From ReviewDB._migrate_schema():

cursor = conn.execute("PRAGMA table_info(comments)")
columns = {row[1] for row in cursor.fetchall()}
if "type" not in columns:
    conn.execute("ALTER TABLE comments ADD COLUMN type TEXT DEFAULT NULL")
    conn.commit()

Note: There is no separate migration framework in this repo for the review database. The migration is code-driven and safe to run repeatedly.

Read-only query rules

The analytics/query layer is intentionally read-only. ReviewDB.query() only accepts SELECT and WITH statements.

The key safety check is:

if not sql_upper.startswith(("SELECT", "WITH")):
    raise ValueError("Only SELECT/CTE queries are allowed for safety")

It also rejects multiple statements and blocks modifying keywords such as:

INSERT
UPDATE
DELETE
DROP
ALTER
CREATE
ATTACH
DETACH
PRAGMA

This is why myk-claude-tools db query is safe for analytics but not for schema changes.

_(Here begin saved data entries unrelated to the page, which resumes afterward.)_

Inductive object :=
| ListObj (items : list ComputeUsageRecord.t)
| Instance (i : instance).

Abbreviation heap := (gmap loc object).

(** A computation that reads and extends the store and may raise. *)
Definition M (A : Type) : Type := heap -> result A * heap.

#[global] Instance M_ret : MRet M := λ A a σ, (Ok a, σ).

#[global] Instance M_bind : MBind M := λ A B k m σ,
  match m σ with
  | (Ok a, σ') => k a σ'
  | (Raise e, σ') => (Raise e, σ')
  end.

Definition lift {A} (r : result A) : M A := λ σ, (r, σ).

(** A new object gets a location that is not in use. *)
Definition alloc (o : object) : M loc := λ σ,
  let l := fresh (dom σ) in (Ok l, <[l := o]> σ).

(** ** Sequences: [range], slices, iteration *)

(** [range(start, stop, step)] for a non-zero step. *)
Definition range_len (start stop step : Z) : Z :=
  if 0 <? step then Z.max 0 ((stop - start + step - 1) / step)
  else Z.max 0 ((start - stop - step - 1) / (- step)).

Definition range (start stop step : Z) : list Z :=
  map (λ k, start + Z.of_nat k * step)
      (seq 0 (Z.to_nat (range_len start stop step))).

(** A slice bound is clamped to the sequence; a negative one counts from
    the end. *)
Definition clamp (n k : Z) : Z :=
  if k <? 0 then Z.max (k + n) 0 else Z.min k n.

(** [l[i:j]] *)
Definition slice {A} (l : list A) (i j : Z) : list A :=
  let n := Z.of_nat (length l) in
  let lo := clamp n i in
  let hi := clamp n j in
  take (Z.to_nat (hi - lo)) (drop (Z.to_nat lo) l).

(** [for d in v]: the items a value yields when iterated.  A dictionary
    yields its keys (in the enumeration order of the finite map, which does
    not record insertion order); [None] is not iterable. *)
Definition iterate (v : value) : result (list value) :=
  match v with
  | VList vs => Ok vs
  | VTuple vs => Ok vs
  | VStr s => Ok (map (λ c, VStr (String c EmptyString)) (list_ascii_of_string s))
  | VDict d => Ok (map (λ kv, VStr kv.1) (map_to_list d))
  | VNone => Raise (TypeError "'NoneType' object is not iterable")
  end.

(** A list comprehension: the element expression runs once per item, in
    order, and the first exception ends it. *)
Fixpoint comprehension {A B} (f : A -> result B) (items : list A)
  : result (list B) :=
  match items with
  | [] => Ok []
  | x :: rest =>
      y ← f x;
      ys ← comprehension f rest;
      Ok (y :: ys)
  end.

(** ** [UsageMessage] *)

Module UsageMessage.

Definition valid_usage_types : list string :=
  ["Compute"; "Storage"; "Adjustment"].

(** [self.usage_type] *)
Definition get_usage_type (self : loc) : M value := λ σ,
  match σ !! self with
  | Some (Instance i) =>
      match usage_type i with
      | Some v => (Ok v, σ)
      | None => (Raise (AttributeError "usage_type"), σ)
      end
  | _ => (Raise (AttributeError "usage_type"), σ)
  end.

(** [self.records] *)
Definition get_records (self : loc) : M loc := λ σ,
  match σ !! self with
  | Some (Instance i) =>
      match records i with
      | Some l => (Ok l, σ)
      | None => (Raise (AttributeError "records"), σ)
      end
  | _ => (Raise (AttributeError "records"), σ)
  end.

(** The items of the list object at [l]; a message instance has neither
    [len] nor slicing nor iteration. *)
Definition list_items (l : loc) : M (list ComputeUsageRecord.t) := λ σ,
  match σ !! l with
  | Some (ListObj items) => (Ok items, σ)
  | _ => (Raise (TypeError "'UsageMessage' object is not a sequence"), σ)
  end.

(** The constructor: the usage type is normalised and checked, and the
    only attribute bound on the new instance is [records]. *)
Definition __init__ (usage_type : value) (records : loc) : M loc :=
  match usage_type with
  | VStr s =>
      let ut := capitalize (lower s) in
      if bool_decide (ut ∈ valid_usage_types) then
        alloc (Instance {| usage_type := None; records := Some records |})
      else
        lift (Raise (UsageMessageException ("Invalid usage type " +:+ ut)))
  | _ => lift (Raise (AttributeError "lower"))
  end.

(** [from_dict]: the record class is looked up under the global name
    [UsageRecord], once per entry of [Records]. *)
Definition from_dict (input_dict : value) : M loc :=
  ut ← lift (getitem input_dict "UsageType");
  records ← lift (
    entries ← getitem input_dict "Records";
    ds ← iterate entries;
    comprehension (λ d, cls ← load_global "UsageRecord";
                        record_from_dict cls d) ds);
  l ← alloc (ListObj records);
  __init__ ut l.

(** [as_dict]: the entries of the literal are evaluated in order. *)
Definition as_dict (self : loc) : M (gmap string value) :=
  ut ← get_usage_type self;
  l ← get_records self;
  items ← list_items l;
  mret (<["Records" :=
            VList (map (λ r, VDict (ComputeUsageRecord.as_dict r)) items)]>
        (<["UsageType" := ut]> ∅)).

(** One pass through the body of the loop of [_chunked]: the message that
    is yielded for index [i]. *)
Definition chunk_at (self : loc) (chunk_size i : Z) : M loc :=
  l ← get_records self;
  items ← list_items l;
  r ← alloc (ListObj (slice items i (i + chunk_size)));
  ut ← get_usage_type self;
  __init__ ut r.

(** What a consumer that exhausts a generator sees: the items yielded, in
    order, and the exception that ended the iteration, if any. *)
Definition trace : Type := list loc * option exn.

Fixpoint chunk_loop (self : loc) (chunk_size : Z) (indices : list Z)
    (σ : heap) : trace * heap :=
  match indices with
  | [] => (([], None), σ)
  | i :: rest =>
      match chunk_at self chunk_size i σ with
      | (Ok m, σ1) =>
          let '((ms, e), σ2) := chunk_loop self chunk_size rest σ1 in
          ((m :: ms, e), σ2)
      | (Raise e, σ1) => (([], Some e), σ1)
      end
  end.

(** [_chunked], iterated to the end.  The arguments of [range] are
    evaluated before [range] rejects a zero step. *)
Definition _chunked (self : loc) (chunk_size : Z) (σ : heap) : trace * heap :=
  match (l ← get_records self; list_items l) σ with
  | (Ok items, σ0) =>
      if chunk_size =? 0 then
        (([], Some (ValueError "range() arg 3 must not be zero")), σ0)
      else
        chunk_loop self chunk_size
          (range 0 (Z.of_nat (length items)) chunk_size) σ0
  | (Raise e, σ0) => (([], Some e), σ0)
  end.

(** [as_json]: [self.as_dict] is evaluated first and its result handed to
    [json.dumps].  The [json] library is not part of this module; its
    [dumps] is the parameter. *)
Definition as_json (dumps : value -> result string) (self : loc) : M string :=
  d ← as_dict self;
  lift (dumps (VDict d)).

End UsageMessage.

(** * Vocabulary of the statements *)

(** A stored value that is not [None]. *)
Definition non_None (v : value) : option value :=
  if is_None v then None else Some v.

(** ** Required keys of the record wire format *)

Definition required_keys : list string :=
  ["Username"; "LocalProjectID"; "LocalRecordID"; "Resource";
   "SubmitTime"; "StartTime"; "EndTime"; "Charge"].

Definition absent (d : gmap string value) (key : string) : bool :=
  match d !! key with
  | None => true
  | Some _ => false
  end.

(** The required keys that [d] lacks, in the order [from_dict] reads them:
    the top-level ones, then [Attributes] and the [NodeCount] inside it. *)
Definition missing_keys (d : gmap string value) : list string :=
  List.filter (absent d) required_keys ++
  match d !! "Attributes" with
  | None => ["Attributes"]
  | Some (VDict a) => if absent a "NodeCount" then ["NodeCount"] else []
  | Some _ => []
  end.

(** [Attributes], when present, is itself a mapping. *)
Definition attributes_is_mapping (d : gmap string value) : Prop :=
  ∀ v, d !! "Attributes" = Some v → ∃ a, v = VDict a.

(** The attribute names of the wire format. *)
Definition wire_attribute_keys : list string :=
  ["NodeCount"; "CpuCoreCount"; "JobName"; "Memory"; "Queue"].

(** A record dictionary of the wire format: the required keys, and of the
    optional ones only [Queue]. *)
Definition sample_record_dict : gmap string value :=
  list_to_map
    [ ("Username", VStr "alice");
      ("LocalProjectID", VStr "P1");
      ("LocalRecordID", VStr "4242");
      ("Resource", VStr "cluster");
      ("SubmitTime", VStr "2020-01-01T00:00:00Z");
      ("StartTime", VStr "2020-01-01T00:01:00Z");
      ("EndTime", VStr "2020-01-01T01:00:00Z");
      ("Charge", VStr "10");
      ("Attributes",
       VDict (list_to_map [("NodeCount", VStr "1"); ("Queue", VStr "batch")])) ].

(** The record that the constructor builds from the same data, with no
    [parent_record_id]. *)
Definition sample_record : ComputeUsageRecord.t :=
  ComputeUsageRecord.__init__ VNone (VStr "batch") VNone VNone VNone
    (VStr "10") (VStr "2020-01-01T01:00:00Z") (VStr "P1") (VStr "4242")
    (VStr "cluster") (VStr "2020-01-01T00:01:00Z")
    (VStr "2020-01-01T00:00:00Z") (VStr "alice") (VStr "1").

(** The same letters up to ASCII case, character by character. *)
Definition swapcase_char (c : ascii) : ascii :=
  if is_upper c then lower_char c else upper_char c.

Fixpoint case_permutation (s t : string) : bool :=
  match s, t with
  | EmptyString, EmptyString => true
  | String a s', String b t' =>
      (Ascii.eqb a b || Ascii.eqb a (swapcase_char b))
      && case_permutation s' t'
  | _, _ => false
  end.

(** A message dictionary of the wire format with one record. *)
Definition sample_message_dict : gmap string value :=
  list_to_map
    [ ("UsageType", VStr "Compute");
      ("Records", VList [VDict sample_record_dict]) ].

(** A store holding one list object with three records. *)
Definition sample_heap : heap :=
  {[ 1%positive := ListObj [sample_record; sample_record; sample_record] ]}.

(** The new instance that [__init__] binds. *)
Definition new_instance (records : loc) : object := Instance
  {| usage_type := None; records := Some records |}.

(** The store after [UsageMessage("Compute", records)] on the sample
    store, [records] being the list object at location 1. *)
Definition sample_message_heap : heap :=
  <[ 2%positive := new_instance 1%positive ]> sample_heap.

(** A record dictionary with the required keys and no optional one. *)
Definition minimal_record_dict : gmap string value :=
  <["Attributes" := VDict {["NodeCount" := VStr "1"]}]> sample_record_dict.

(** A source message on which some caller has bound [usage_type] to the
    string [s], over the list object at [rl] holding [items]. *)
Definition source_in (self rl : loc) (s : string)
    (items : list ComputeUsageRecord.t) (σ : heap) : Prop :=
  σ !! self
    = Some (Instance {| usage_type := Some (VStr s); records := Some rl |})
  ∧ σ !! rl = Some (ListObj items).

(** The message at [m] wraps the slice of [items] taken at index [i]. *)
Definition chunk_in (items : list ComputeUsageRecord.t) (chunk_size : Z)
    (σ : heap) (m : loc) (i : Z) : Prop :=
  ∃ r, σ !! m = Some (new_instance r) ∧
       σ !! r = Some (ListObj (slice items i (i + chunk_size))).

(** The field names of [UsageAttributes]. *)
Definition attribute_fields : list string :=
  ["node_count"; "cpu_core_count"; "job_name"; "memory"; "queue"].

(** The top-level keys that [as_dict] always writes. *)
Definition as_dict_keys : gset string :=
  list_to_set (required_keys ++ ["Attributes"]).

(** A record dictionary that lacks both [Resource] and [Charge]. *)
Definition incomplete_record_dict : gmap string value :=
  delete "Resource" (delete "Charge" minimal_record_dict).

(** A record dictionary whose [Attributes] is a JSON [null]. *)
Definition null_attributes_dict : gmap string value :=
  <["Attributes" := VNone]> sample_record_dict.

(** A message dictionary of the wire format with no record. *)
Definition empty_message_dict (usage_type : string) : gmap string value :=
  list_to_map [ ("UsageType", VStr usage_type); ("Records", VList []) ].

(** The sample store after a caller has bound [usage_type] on the message
    at location 2. *)
Definition sample_bound_heap : heap :=
  <[ 2%positive :=
       Instance {| usage_type := Some (VStr "Compute");
                   records := Some 1%positive |} ]> sample_heap.

(** The store after [UsageMessage.from_dict] has built a message with no
    record in an empty store. *)
Definition empty_message_heap : heap :=
  <[ 2%positive := new_instance 1%positive ]> {[ 1%positive := ListObj [] ]}.

(** The top-level keys that [from_dict] reads. *)
Definition known_keys : list string :=
  required_keys ++ ["Attributes"; "ParentRecordID"].

(** * Properties *)

(** A key is not in a list of literal keys. *)
Ltac not_in_keys := apply (bool_decide_unpack _); by vm_compute.

(** ** Reading back what [as_dict] wrote *)

Section RecordDict.
Import ComputeUsageRecord.
Implicit Types (r : ComputeUsageRecord.t) (a : UsageAttributes).

(** The attribute loop never stores a key that is not among the items. *)
Lemma collect_attributes_absent items key :
  key ∉ items.*1 → collect_attributes items !! key = None.
Proof.
  unfold collect_attributes.
  assert (G : ∀ acc : gmap string value,
             acc !! key = None → key ∉ items.*1 →
             foldl (λ attributes kv,
                      if is_None kv.2 then attributes
                      else <[kv.1 := kv.2]> attributes) acc items !! key
             = None).
  { induction items as [|[k v] items IH]; intros acc Hacc Hk; simpl; [done|].
    apply IH.
    - destruct (is_None v); [done|].
      rewrite lookup_insert_ne; [done|].
      intros ->. apply Hk. simpl. left.
    - intros Hin. apply Hk. simpl. by right. }
  intros Hk. by apply G.
Qed.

Dismissed-comment lookups and auto-skip semantics

The database is not only for reporting. It also powers auto-skip behavior during reviews fetch.

get_dismissed_comments() deliberately includes:

all not_addressed comments
all skipped comments
only some addressed comments, when type is a special synthesized type

The SQL condition is:

AND (
    c.status IN ('not_addressed', 'skipped')
    OR (c.status = 'addressed'
        AND c.type IN ('outside_diff_comment', 'nitpick_comment', 'duplicate_comment'))
)

That rule exists because those special comment types do not map cleanly to resolvable GitHub review threads. The database becomes the only reliable place to remember that they were already handled.

`db find-similar` stdin format

myk-claude-tools db find-similar reads JSON from stdin and expects a single object with path and body.

The CLI implementation does this:

input_data = json.load(sys.stdin)
path = input_data.get("path", "")
body = input_data.get("body", "")

The test suite uses this exact input:

input_json = json.dumps({"path": "path/to/file.py", "body": "Add skip option"})

Tip: Pass a single JSON object to db find-similar, not an array.

Practical Rules Of Thumb

Use reviews fetch when you need a full review snapshot grouped into human, qodo, and coderabbit.
Use reviews pending-fetch when you already have a pending GitHub review and want to refine its draft comments.
Use pr post-comment when you only need to post a simple batch of inline comments.
Treat reviews.db as append-only history, not as a scratch database.
Expect JSON for PreToolUse, UserPromptSubmit, and Notification, but plain text for SessionStart.
If a comment has type: outside_diff_comment, nitpick_comment, or duplicate_comment, expect different posting and storage behavior than a normal inline thread.